→ **What needs to be done**
The response should consist of the records, reproduced exactly.

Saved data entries
■ ■ ■
(* ===== verification/HHQueue.v ===== *)
(** * The hinted-handoff queue

    The type [queue] of [services/hh/queue.go]: a bounded, disk-backed FIFO of
    byte slices spread over segment files.  [head], [tail] and [segments] are
    pointers to shared segment objects, so segments live in a heap and the
    queue holds references: the aliasing of head and tail with the list is the
    one of the code.  The mutex serialises the operations, each of which is
    one transition of [qst]. *)

From S2P Require Import Prelude OSFile HHSegment.

Record queue := mkQueue {
  q_head : option nat;
  q_tail : option nat;
  q_maxSegmentSize : Z;
  q_maxSize : Z;
  q_segments : option (list nat) }.

(** The file system, the segment heap and the queue object. *)
Record qst := mkQst {
  st_fs : fs;
  st_heap : gmap nat segment;
  st_next : nat;
  st_q : queue }.

Abbreviation QM := (M qst error).

Definition set_fs x (st : qst) := mkQst x (st_heap st) (st_next st) (st_q st).
Definition set_heap x (st : qst) := mkQst (st_fs st) x (st_next st) (st_q st).
Definition set_q x (st : qst) := mkQst (st_fs st) (st_heap st) (st_next st) x.

Definition set_head h (q : queue) := mkQueue h (q_tail q) (q_maxSegmentSize q) (q_maxSize q) (q_segments q).
Definition set_tail t (q : queue) := mkQueue (q_head q) t (q_maxSegmentSize q) (q_maxSize q) (q_segments q).
Definition set_maxSegmentSize z (q : queue) := mkQueue (q_head q) (q_tail q) z (q_maxSize q) (q_segments q).
Definition set_segments l (q : queue) := mkQueue (q_head q) (q_tail q) (q_maxSegmentSize q) (q_maxSize q) l.

Definition q_get : QM queue := fun st => (Ok (st_q st), st).
Definition q_mod (g : queue -> queue) : QM unit := modify (fun st => set_q (g (st_q st)) st).

Definition lift_fs {A} (m : FM A) : QM A :=
  fun st => let '(r, f) := m (st_fs st) in (r, set_fs f st).

(** A method call on the segment a pointer refers to; a nil pointer panics. *)
Definition on_seg {A} (p : option nat) (m : SM A) : QM A :=
  fun st => match p with
            | None => (Panic, st)
            | Some i =>
              match st_heap st !! i with
              | None => (Panic, st)
              | Some s => let '(r, (f, s')) := m (st_fs st, s) in
                          (r, mkQst f (<[i := s']> (st_heap st)) (st_next st) (st_q st))
              end
            end.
■ ■ ■
→ **Final answer**
(* ===== verification/HHQueue.v ===== *)
(** * The hinted-handoff queue

    The type [queue] of [services/hh/queue.go]: a bounded, disk-backed FIFO of
    byte slices spread over segment files.  [head], [tail] and [segments] are
    pointers to shared segment objects, so segments live in a heap and the
    queue holds references: the aliasing of head and tail with the list is the
    one of the code.  The mutex serialises the operations, each of which is
    one transition of [qst]. *)

From S2P Require Import Prelude OSFile HHSegment.

Record queue := mkQueue {
  q_head : option nat;
  q_tail : option nat;
  q_maxSegmentSize : Z;
  q_maxSize : Z;
  q_segments : option (list nat) }.

(** The file system, the segment heap and the queue object. *)
Record qst := mkQst {
  st_fs : fs;
  st_heap : gmap nat segment;
  st_next : nat;
  st_q : queue }.

Abbreviation QM := (M qst error).

Definition set_fs x (st : qst) := mkQst x (st_heap st) (st_next st) (st_q st).
Definition set_heap x (st : qst) := mkQst (st_fs st) x (st_next st) (st_q st).
Definition set_q x (st : qst) := mkQst (st_fs st) (st_heap st) (st_next st) x.

Definition set_head h (q : queue) := mkQueue h (q_tail q) (q_maxSegmentSize q) (q_maxSize q) (q_segments q).
Definition set_tail t (q : queue) := mkQueue (q_head q) t (q_maxSegmentSize q) (q_maxSize q) (q_segments q).
Definition set_maxSegmentSize z (q : queue) := mkQueue (q_head q) (q_tail q) z (q_maxSize q) (q_segments q).
Definition set_segments l (q : queue) := mkQueue (q_head q) (q_tail q) (q_maxSegmentSize q) (q_maxSize q) l.

Definition q_get : QM queue := fun st => (Ok (st_q st), st).
Definition q_mod (g : queue -> queue) : QM unit := modify (fun st => set_q (g (st_q st)) st).

Definition lift_fs {A} (m : FM A) : QM A :=
  fun st => let '(r, f) := m (st_fs st) in (r, set_fs f st).

(** A method call on the segment a pointer refers to; a nil pointer panics. *)
Definition on_seg {A} (p : option nat) (m : SM A) : QM A :=
  fun st => match p with
            | None => (Panic, st)
            | Some i =>
              match st_heap st !! i with
              | None => (Panic, st)
              | Some s => let '(r, (f, s')) := m (st_fs st, s) in
                          (r, mkQst f (<[i := s']> (st_heap st)) (st_next st) (st_q st))
              end
            end.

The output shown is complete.